Task details :: Look in the material below for the line holding "if has_byte flag VALUE_ARG_FLAGS then". Set it down exactly, with each later line up to and including the line holding "match trimmed, login_name with".

Exercise materials ::
________________________________________

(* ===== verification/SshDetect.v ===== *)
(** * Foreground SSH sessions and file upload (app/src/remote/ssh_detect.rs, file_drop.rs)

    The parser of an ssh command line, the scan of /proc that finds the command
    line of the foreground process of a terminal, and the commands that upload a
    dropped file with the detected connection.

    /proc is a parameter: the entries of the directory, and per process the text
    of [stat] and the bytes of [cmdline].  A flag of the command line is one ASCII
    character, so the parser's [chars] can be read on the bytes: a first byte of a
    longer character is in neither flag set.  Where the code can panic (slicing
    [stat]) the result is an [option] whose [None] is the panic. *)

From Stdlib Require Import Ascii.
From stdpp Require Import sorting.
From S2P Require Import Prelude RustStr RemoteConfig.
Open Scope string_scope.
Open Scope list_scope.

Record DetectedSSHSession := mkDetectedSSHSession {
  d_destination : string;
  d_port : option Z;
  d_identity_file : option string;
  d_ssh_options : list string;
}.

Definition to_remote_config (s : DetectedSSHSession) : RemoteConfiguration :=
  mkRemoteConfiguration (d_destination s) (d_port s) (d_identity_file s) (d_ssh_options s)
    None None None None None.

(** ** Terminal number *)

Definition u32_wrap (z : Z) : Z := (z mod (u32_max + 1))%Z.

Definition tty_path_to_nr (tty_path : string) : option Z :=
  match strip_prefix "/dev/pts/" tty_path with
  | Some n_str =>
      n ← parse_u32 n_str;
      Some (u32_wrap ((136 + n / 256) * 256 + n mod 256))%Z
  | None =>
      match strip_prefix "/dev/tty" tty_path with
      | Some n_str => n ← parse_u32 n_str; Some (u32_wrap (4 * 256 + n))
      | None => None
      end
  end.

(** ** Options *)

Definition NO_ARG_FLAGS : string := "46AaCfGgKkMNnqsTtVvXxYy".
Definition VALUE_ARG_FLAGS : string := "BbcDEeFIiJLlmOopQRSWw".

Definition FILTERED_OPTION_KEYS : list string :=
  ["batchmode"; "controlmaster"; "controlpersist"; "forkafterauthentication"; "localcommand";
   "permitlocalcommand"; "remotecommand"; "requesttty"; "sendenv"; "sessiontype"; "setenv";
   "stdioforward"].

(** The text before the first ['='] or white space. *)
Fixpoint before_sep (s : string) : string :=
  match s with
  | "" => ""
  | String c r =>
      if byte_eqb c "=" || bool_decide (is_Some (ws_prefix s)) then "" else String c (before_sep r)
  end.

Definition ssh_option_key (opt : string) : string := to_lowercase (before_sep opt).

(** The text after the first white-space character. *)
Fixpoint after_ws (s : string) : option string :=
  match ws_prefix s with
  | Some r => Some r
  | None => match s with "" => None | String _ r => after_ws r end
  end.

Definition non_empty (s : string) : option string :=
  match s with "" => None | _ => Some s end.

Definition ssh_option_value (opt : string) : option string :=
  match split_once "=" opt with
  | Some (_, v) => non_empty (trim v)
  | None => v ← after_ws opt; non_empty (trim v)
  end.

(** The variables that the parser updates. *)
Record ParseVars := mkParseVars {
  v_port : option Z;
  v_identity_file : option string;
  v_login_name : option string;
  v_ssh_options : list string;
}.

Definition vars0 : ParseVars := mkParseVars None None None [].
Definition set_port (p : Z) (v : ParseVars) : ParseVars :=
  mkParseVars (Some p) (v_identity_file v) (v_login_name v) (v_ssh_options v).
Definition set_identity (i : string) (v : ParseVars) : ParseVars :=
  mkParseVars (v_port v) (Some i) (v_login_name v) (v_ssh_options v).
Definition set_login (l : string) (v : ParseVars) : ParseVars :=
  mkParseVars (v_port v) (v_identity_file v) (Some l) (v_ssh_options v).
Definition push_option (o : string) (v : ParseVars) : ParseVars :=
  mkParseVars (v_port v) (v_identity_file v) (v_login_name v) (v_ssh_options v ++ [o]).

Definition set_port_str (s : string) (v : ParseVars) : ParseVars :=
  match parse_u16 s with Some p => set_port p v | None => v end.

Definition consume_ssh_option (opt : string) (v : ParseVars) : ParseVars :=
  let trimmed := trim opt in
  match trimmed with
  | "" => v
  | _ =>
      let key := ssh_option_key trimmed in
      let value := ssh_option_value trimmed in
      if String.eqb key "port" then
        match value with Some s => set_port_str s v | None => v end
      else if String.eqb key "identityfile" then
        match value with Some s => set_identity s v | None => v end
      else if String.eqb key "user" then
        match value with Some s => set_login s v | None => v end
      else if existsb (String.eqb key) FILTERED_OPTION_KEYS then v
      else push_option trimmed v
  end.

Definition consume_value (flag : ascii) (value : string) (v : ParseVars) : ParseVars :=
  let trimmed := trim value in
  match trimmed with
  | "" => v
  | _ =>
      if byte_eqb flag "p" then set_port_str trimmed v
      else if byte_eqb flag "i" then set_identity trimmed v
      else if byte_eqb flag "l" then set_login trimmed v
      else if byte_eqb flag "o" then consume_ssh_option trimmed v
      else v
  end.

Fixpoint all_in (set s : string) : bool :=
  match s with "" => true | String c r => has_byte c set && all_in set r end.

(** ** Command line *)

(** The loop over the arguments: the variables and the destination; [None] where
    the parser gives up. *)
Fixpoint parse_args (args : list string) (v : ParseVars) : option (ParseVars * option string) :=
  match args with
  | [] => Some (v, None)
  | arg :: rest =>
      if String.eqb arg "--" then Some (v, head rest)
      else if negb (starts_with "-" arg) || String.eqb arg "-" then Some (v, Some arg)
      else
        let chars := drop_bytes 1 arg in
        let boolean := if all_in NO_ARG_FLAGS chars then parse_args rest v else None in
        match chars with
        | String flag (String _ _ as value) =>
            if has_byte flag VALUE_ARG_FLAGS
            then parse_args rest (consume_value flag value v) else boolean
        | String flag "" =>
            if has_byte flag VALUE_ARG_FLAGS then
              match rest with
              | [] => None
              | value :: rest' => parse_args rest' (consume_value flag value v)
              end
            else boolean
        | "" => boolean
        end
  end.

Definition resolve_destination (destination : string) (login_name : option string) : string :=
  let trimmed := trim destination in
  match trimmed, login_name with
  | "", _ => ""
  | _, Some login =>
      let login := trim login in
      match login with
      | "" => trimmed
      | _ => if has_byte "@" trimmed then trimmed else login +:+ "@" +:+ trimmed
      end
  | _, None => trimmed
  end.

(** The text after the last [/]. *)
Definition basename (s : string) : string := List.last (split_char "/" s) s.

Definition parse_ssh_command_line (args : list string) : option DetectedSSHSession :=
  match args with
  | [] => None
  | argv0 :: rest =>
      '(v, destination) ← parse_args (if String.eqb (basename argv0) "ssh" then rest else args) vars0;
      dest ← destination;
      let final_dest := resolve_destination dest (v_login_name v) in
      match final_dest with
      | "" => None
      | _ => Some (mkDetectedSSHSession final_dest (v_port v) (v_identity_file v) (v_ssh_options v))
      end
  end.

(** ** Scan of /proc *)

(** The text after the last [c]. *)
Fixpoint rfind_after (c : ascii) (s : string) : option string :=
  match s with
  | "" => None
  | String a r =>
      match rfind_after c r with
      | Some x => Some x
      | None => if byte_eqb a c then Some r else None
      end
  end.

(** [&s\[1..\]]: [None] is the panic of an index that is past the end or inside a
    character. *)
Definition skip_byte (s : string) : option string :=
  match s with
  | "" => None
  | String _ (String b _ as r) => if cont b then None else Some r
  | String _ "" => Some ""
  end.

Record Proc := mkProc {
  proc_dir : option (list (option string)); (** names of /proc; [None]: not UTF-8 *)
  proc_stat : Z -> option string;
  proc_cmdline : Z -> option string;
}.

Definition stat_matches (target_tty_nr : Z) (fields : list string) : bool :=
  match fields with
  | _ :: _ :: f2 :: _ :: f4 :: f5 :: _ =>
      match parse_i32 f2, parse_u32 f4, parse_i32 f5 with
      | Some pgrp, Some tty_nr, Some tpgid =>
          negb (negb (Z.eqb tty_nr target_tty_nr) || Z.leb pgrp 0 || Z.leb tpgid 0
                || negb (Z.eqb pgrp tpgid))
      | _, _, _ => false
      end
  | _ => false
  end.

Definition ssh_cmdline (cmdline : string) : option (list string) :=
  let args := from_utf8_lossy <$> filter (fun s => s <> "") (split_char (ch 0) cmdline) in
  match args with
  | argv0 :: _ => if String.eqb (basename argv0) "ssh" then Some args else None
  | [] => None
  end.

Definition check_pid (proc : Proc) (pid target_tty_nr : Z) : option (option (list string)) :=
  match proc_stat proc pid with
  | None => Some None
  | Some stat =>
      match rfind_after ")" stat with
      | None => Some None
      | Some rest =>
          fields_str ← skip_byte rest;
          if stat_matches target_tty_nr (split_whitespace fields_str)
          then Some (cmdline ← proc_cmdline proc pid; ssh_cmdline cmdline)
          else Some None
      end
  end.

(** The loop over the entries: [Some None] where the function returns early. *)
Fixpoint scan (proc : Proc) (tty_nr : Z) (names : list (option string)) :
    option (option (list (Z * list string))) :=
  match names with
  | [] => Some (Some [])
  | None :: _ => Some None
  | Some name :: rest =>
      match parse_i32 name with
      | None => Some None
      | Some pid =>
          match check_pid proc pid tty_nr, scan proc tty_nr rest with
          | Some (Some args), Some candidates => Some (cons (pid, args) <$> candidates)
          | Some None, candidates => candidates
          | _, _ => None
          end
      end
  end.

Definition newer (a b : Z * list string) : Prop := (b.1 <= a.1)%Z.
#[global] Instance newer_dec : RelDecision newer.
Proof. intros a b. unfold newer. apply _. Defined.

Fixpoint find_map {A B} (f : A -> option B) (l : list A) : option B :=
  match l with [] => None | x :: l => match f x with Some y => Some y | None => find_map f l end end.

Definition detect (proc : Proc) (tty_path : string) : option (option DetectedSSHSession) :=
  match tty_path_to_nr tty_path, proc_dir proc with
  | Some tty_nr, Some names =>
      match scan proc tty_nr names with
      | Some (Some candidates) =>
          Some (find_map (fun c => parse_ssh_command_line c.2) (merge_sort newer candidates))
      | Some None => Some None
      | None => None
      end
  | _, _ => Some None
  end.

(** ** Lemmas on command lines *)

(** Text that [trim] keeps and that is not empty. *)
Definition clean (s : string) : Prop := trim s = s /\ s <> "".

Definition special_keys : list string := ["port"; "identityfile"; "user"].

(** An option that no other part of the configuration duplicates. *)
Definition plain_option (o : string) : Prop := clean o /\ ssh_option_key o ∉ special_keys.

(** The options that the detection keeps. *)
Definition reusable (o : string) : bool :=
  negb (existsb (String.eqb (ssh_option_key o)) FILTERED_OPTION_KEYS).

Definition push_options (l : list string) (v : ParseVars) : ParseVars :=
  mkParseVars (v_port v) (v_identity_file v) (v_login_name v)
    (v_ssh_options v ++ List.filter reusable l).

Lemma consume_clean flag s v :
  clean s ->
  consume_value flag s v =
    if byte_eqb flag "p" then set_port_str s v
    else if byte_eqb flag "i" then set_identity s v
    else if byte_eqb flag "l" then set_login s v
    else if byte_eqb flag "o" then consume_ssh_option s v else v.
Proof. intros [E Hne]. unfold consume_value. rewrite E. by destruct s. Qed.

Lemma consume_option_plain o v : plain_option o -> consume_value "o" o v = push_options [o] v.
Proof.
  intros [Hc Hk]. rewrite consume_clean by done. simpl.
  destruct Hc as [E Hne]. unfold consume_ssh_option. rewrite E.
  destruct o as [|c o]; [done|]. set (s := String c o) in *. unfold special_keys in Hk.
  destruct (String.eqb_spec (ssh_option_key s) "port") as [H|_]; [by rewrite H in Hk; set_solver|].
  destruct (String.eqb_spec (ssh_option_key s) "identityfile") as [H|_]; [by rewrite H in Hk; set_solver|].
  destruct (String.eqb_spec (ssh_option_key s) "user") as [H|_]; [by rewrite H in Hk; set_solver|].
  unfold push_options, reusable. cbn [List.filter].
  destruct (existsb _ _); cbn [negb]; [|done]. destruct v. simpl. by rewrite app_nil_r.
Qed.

________________________________________

Response box ::
            if has_byte flag VALUE_ARG_FLAGS then
              match rest with
              | [] => None
              | value :: rest' => parse_args rest' (consume_value flag value v)
              end
            else boolean
        | "" => boolean
        end
  end.

Definition resolve_destination (destination : string) (login_name : option string) : string :=
  let trimmed := trim destination in
  match trimmed, login_name with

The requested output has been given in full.